In [1]:

import pandas as pd
from sklearn import preprocessing
from sklearn.model_selection import train_test_split
from sklearn.pipeline import Pipeline
from sklearn.linear_model import LogisticRegression
from sklearn.ensemble import GradientBoostingClassifier
from sklearn.model_selection import GridSearchCV
from sklearn import metrics
from keras.models import Sequential
from keras.layers import Dense, Dropout, BatchNormalization, MaxPool1D, Flatten, Conv1D
from keras.utils import to_categorical
import numpy as np

Using TensorFlow backend.

In [2]:

from IPython.core.display import display, HTML
display(HTML("<style>.container { width:100% !important; }</style>"))

The Data and Question of Interest¶

Let's take a look at the UCI Adult Data Set. This data set was extrated from Census data with the goal of prediction who makes over $50,000.

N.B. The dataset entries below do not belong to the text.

(* ===== verification/Backup.v ===== *)
(** * Backup controller (internal/controller/backup_controller.go)

    Scheduled, manual and pre-update backups of a server's volume.  The cron
    entries of the reconciler are threaded as a state; the trigger times that cron
    callbacks write concurrently, and the per-server mutex, are requests. *)

From S2P Require Import Prelude GoBase GoLib Api Objects Plugins Conditions Effects K8s Rcon Snapshots.

Open Scope Z_scope.

Definition conditionTypeBackupCronValid : string := "BackupCronValid".
Definition conditionTypeBackupReady : string := "BackupReady".
Definition snapshotAPIRetryInterval : Duration := 5 * Minute.
Definition backupNowMaxAge : Duration := 5 * Minute.
Definition defaultMaxBackupCount : Z := 10.
Definition AnnotationBackupNow : string := "mc.k8s.lex.la/backup-now".

(** cron_types.go *)
Record cronEntryInfo := MkCronEntry { ceID : Z; ceSpec : string }.

(** [types.NamespacedName.String()] *)
Definition keyString (k : key) : string := k.1 +:+ "/" +:+ k.2.

(** ** Decisions *)

(** [now] is [r.now()]. *)
Definition shouldBackupNow (now : Time) (server : PaperMCServer) : bool :=
  match Annotations (srvMeta server) !! AnnotationBackupNow with
  | None => false
  | Some tsStr =>
      match SscanfD tsStr with
      | None => false
      | Some ts =>
          let age := Sub now (Unix ts) in
          negb ((backupNowMaxAge <? age) || (age <? - backupNowMaxAge))
      end
  end.

(** [trigger] is the entry of [cronTriggerTimes]. *)
Definition shouldRunScheduledBackup (trigger : option Time) (server : PaperMCServer) : bool :=
  match trigger with
  | None => false
  | Some triggerTime =>
      match stBackup (srvStatus server) with
      | Some b =>
          match bkLastBackup b with
          | Some lastBackup =>
              negb (bcSuccessful lastBackup && negb (Before (bcStartedAt lastBackup) triggerTime))
          | None => true
          end
      | None => true
      end
  end.

(** ** Connection to the server *)

Record rconConnInfo := MkRconConnInfo { rciHost : string; rciPassword : string; rciPort : Z }.

Definition getRCONConnInfo (server : PaperMCServer) : prog (result rconConnInfo) :=
  p <- ask (RGetPod (srvNamespace server, srvName server +:+ "-0")) ;;
  match p with
  | Err e => Ret (Err (ErrWrap e "failed to get pod for RCON connection"))
  | Ok pod =>
      if (podIP pod =? "")%string then Ret (Err (ErrNew "pod IP not available"))
      else
        let ref := rcPasswordSecret (ssRCON (srvSpec server)) in
        s <- ask (RGetSecret (srvNamespace server, skName ref)) ;;
        match s with
        | Err e => Ret (Err (ErrWrap e "failed to get RCON password secret"))
        | Ok data =>
            match data !! skKey ref with
            | None => Ret (Err (ErrNew ("key " +:+ skKey ref +:+ " not found in secret " +:+ skName ref)))
            | Some password =>
                let port := if rcPort (ssRCON (srvSpec server)) =? 0 then 25575
                            else rcPort (ssRCON (srvSpec server)) in
                Ret (Ok (MkRconConnInfo (podIP pod) password port))
            end
        end
  end.

Definition createBackupRCONClient (server : PaperMCServer) : prog (result RCONClient) :=
  i <- getRCONConnInfo server ;;
  match i with
  | Err e => Ret (Err e)
  | Ok info => Ret (wrap "failed to create RCON client"
                     (NewRCONClient (rciHost info) (rciPort info) (rciPassword info)))
  end.

(** ** Status *)

(** [server.Status = latest.Status; server.ResourceVersion = latest.ResourceVersion] *)
Definition copyStatus (server latest : PaperMCServer) : PaperMCServer :=
  server <| srvStatus := srvStatus latest |>
         <| srvMeta := (srvMeta server) <| ResourceVersion := ResourceVersion (srvMeta latest) |> |>.

(** [r.Status().Update(ctx, &s)]: the object as the call leaves it, and its error. *)
Definition statusUpdate (s : PaperMCServer) : prog (PaperMCServer * option error) :=
  u <- ask (RStatusServer s) ;;
  Ret (match u with Ok s' => (s', None) | Err e => (s, Some e) end).

Definition zeroBackupStatus' : BackupStatus := MkBackupStatus None 0.

Definition persistBackupStatus (server : PaperMCServer) (record : BackupRecord) (backupCount : Z)
  : prog PaperMCServer :=
  g <- ask (RGetServer (srvKey server)) ;;
  match g with
  | Err _ => Ret server
  | Ok latestServer =>
      let b := default zeroBackupStatus' (stBackup (srvStatus latestServer)) in
      let b := b <| bkLastBackup := Some record |> in
      let b := if 0 <=? backupCount then b <| bkBackupCount := backupCount |> else b in
      let latestServer := updStatus (fun st => st <| stBackup := Some b |>) latestServer in
      u <- statusUpdate latestServer ;;
      Ret (copyStatus server u.1)
  end.

Section controller.
Context {MC : MetaConditions} {GS : GoSort}.

Definition setStatusConditionNow (server : PaperMCServer) (c : Condition) : prog PaperMCServer :=
  now <- ask RNow ;;
  Ret (updStatus (fun st => st <| stConditions := SetStatusCondition now (stConditions st) c |>) server).

Definition setBackupCronCondition (server : PaperMCServer) (status reason message : string)
  : prog PaperMCServer :=
  setStatusConditionNow server
    (MkCondition conditionTypeBackupCronValid status reason message 0 (Generation (srvMeta server))).

Definition persistCronCondition (k : key) (server : PaperMCServer)
  : prog (PaperMCServer * result unit) :=
  g <- ask (RGetServer k) ;;
  match g with
  | Err e => Ret (server, Err (ErrWrap e "failed to re-fetch server for cron condition"))
  | Ok latestServer =>
      latestServer <-
        match FindStatusCondition (stConditions (srvStatus server)) conditionTypeBackupCronValid with
        | Some cond => setStatusConditionNow latestServer cond
        | None => Ret latestServer
        end ;;
      u <- statusUpdate latestServer ;;
      match u with
      | (_, Some e) => Ret (server, Err (ErrWrap e "failed to update cron condition"))
      | (latestServer, None) => Ret (copyStatus server latestServer, Ok tt)
      end
  end.

Definition isSnapshotCRDMissing (namespace serverName : string) : prog bool :=
  x <- ListSnapshots namespace serverName ;;
  Ret (match x with Ok _ => false | Err e => IsNoMatchError e end).

Definition isSnapshotAPIUnavailable (server : PaperMCServer) : prog (PaperMCServer * bool) :=
  x <- ListSnapshots (srvNamespace server) (srvName server) ;;
  match x with
  | Ok _ => Ret (server, false)
  | Err e =>
      if IsNoMatchError e then
        g <- ask (RGetServer (srvKey server)) ;;
        match g with
        | Err _ => Ret (server, true)
        | Ok latestServer =>
            latestServer <- setStatusConditionNow latestServer
              (MkCondition conditionTypeBackupReady ConditionFalse "VolumeSnapshotAPIUnavailable"
                 "VolumeSnapshot CRD (snapshot.storage.k8s.io) is not installed. Install the CSI snapshot controller and CRDs to enable backups."
                 0 (Generation (srvMeta latestServer))) ;;
            u <- statusUpdate latestServer ;;
            Ret (copyStatus server u.1, true)
        end
      else Ret (server, false)
  end.

(** ** performBackup *)

Definition failedRecord (startedAt : Time) (trigger : string) : BackupRecord :=
  MkBackupRecord "" startedAt None false trigger.

(** From the creation of the snapshot to the status. *)
Definition takeSnapshot (server : PaperMCServer) (trigger pvcName : string) (now : Time)
  : prog (PaperMCServer * result unit) :=
  let spec := ssBackup (srvSpec server) in
  let snapshotClass := match spec with Some b => bsVolumeSnapshotClassName b | None => "" end in
  c <- CreateSnapshot (MkSnapshotRequest (srvNamespace server) pvcName (srvName server) snapshotClass
                         trigger now [UID (srvMeta server)]) ;;
  match c with
  | Err e =>
      server <- persistBackupStatus server (failedRecord now trigger) (-1) ;;
      Ret (server, Err (ErrWrap e "failed to create VolumeSnapshot"))
  | Ok snapshotName =>
      let maxCount := match spec with
                      | Some b => if 0 <? brMaxCount (bsRetention b) then brMaxCount (bsRetention b)
                                  else defaultMaxBackupCount
                      | None => defaultMaxBackupCount
                      end in
      DeleteOldSnapshots (srvNamespace server) (srvName server) maxCount ;;;
      l <- ListSnapshots (srvNamespace server) (srvName server) ;;
      let backupCount := match l with Ok snapshots => wrap32 (Z.of_nat (length snapshots)) | Err _ => -1 end in
      completedAt <- ask RNow ;;
      server <- persistBackupStatus server
        (MkBackupRecord snapshotName now (Some completedAt) true trigger) backupCount ;;
      Ret (server, Ok tt)
  end.

(** With RCON: the hooks and the deferred calls around the snapshot. *)
Definition backupWithRCON (server : PaperMCServer) (trigger pvcName : string) (now : Time)
  : prog (PaperMCServer * result unit) :=
  rc <- createBackupRCONClient server ;;
  match rc with
  | Err e =>
      server <- persistBackupStatus server (failedRecord now trigger) (-1) ;;
      Ret (server, Err (ErrWrap e "failed to create RCON client for backup"))
  | Ok rconClient =>
      x <- Connect CtxCaller rconClient ;;
      let '(rconClient, connected) := x in
      match connected with
      | Err e =>
          server <- persistBackupStatus server (failedRecord now trigger) (-1) ;;
          Close rconClient ;;;
          Ret (server, Err (ErrWrap e "failed to connect to RCON for backup"))
      | Ok _ =>
          pre <- PreSnapshotHook rconClient ;;
          match pre with
          | Err e =>
              PostSnapshotHook rconClient ;;;
              server <- persistBackupStatus server (failedRecord now trigger) (-1) ;;
              Close rconClient ;;;
              Ret (server, Err (ErrWrap e "pre-snapshot hook failed"))
          | Ok _ =>
              r <- takeSnapshot server trigger pvcName now ;;
              PostSnapshotHook rconClient ;;;
              Close rconClient ;;;
              Ret r
          end
      end
  end.

Definition pvcNameOf (server : PaperMCServer) : string := "data-" +:+ srvName server +:+ "-0".

(** The body under the lock. *)
Definition performBackupLocked (server : PaperMCServer) (trigger : string)
  : prog (PaperMCServer * result unit) :=
  now <- ask RNow ;;
  let pvcName := pvcNameOf server in
  pvc <- ask (RGetPVC (srvNamespace server, pvcName)) ;;
  match pvc with
  | Err pvcErr =>
      server <- persistBackupStatus server (failedRecord now trigger) (-1) ;;
      if IsNotFound pvcErr
      then Ret (server, Err (ErrNew ("PVC " +:+ pvcName +:+ " not found in namespace " +:+
             srvNamespace server +:+ "; ensure the StatefulSet has created its volume")))
      else Ret (server, Err (ErrWrap pvcErr "failed to check PVC existence before backup"))
  | Ok _ =>
      if rcEnabled (ssRCON (srvSpec server))
      then backupWithRCON server trigger pvcName now
      else takeSnapshot server trigger pvcName now
  end.

Definition performBackup (server : PaperMCServer) (trigger : string)
  : prog (PaperMCServer * result unit) :=
  ask (RLock (keyString (srvKey server))) ;;;
  r <- performBackupLocked server trigger ;;
  ask (RUnlock (keyString (srvKey server))) ;;;
  Ret r.

(** ** Cron schedule *)

Definition removeBackupCronJob (entries : gmap string cronEntryInfo) (serverKey : string)
  : prog (gmap string cronEntryInfo) :=
  match entries !! serverKey with
  | None => Ret entries
  | Some entry => ask (RCronRemove (ceID entry)) ;;; Ret (delete serverKey entries)
  end.

Definition consumeCronTrigger (serverKey : string) : prog unit := ask (RTriggerDelete serverKey).

(** The new entries, the server with its condition, and whether the schedule is
    valid.  The callback that is registered writes [cronTriggerTimes]. *)
Definition manageBackupCronSchedule (entries : gmap string cronEntryInfo) (server : PaperMCServer)
    (cronSpec : string) : prog (gmap string cronEntryInfo * PaperMCServer * bool) :=
  let serverKey := keyString (srvKey server) in
  let add (entries : gmap string cronEntryInfo) :=
    a <- ask (RCronAdd cronSpec) ;;
    match a with
    | Err e =>
        server <- setBackupCronCondition server ConditionFalse "InvalidBackupCronExpression" (errString e) ;;
        Ret (entries, server, false)
    | Ok entryID =>
        server <- setBackupCronCondition server ConditionTrue "BackupCronScheduleConfigured"
                    ("Backup cron schedule configured: " +:+ cronSpec) ;;
        Ret (<[serverKey := MkCronEntry entryID cronSpec]> entries, server, true)
    end in
  match entries !! serverKey with
  | Some existing =>
      if (ceSpec existing =? cronSpec)%string then Ret (entries, server, true)
      else entries <- removeBackupCronJob entries serverKey ;; add entries
  | None => add entries
  end.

I would like to use these data as a means of exploring various machine learning algorithms that will increase in complexity to see how the compare on various evaluation metrics. Additonally, it will be interesting to see how much there is to gain by spending some time fine-tuning these algorithms.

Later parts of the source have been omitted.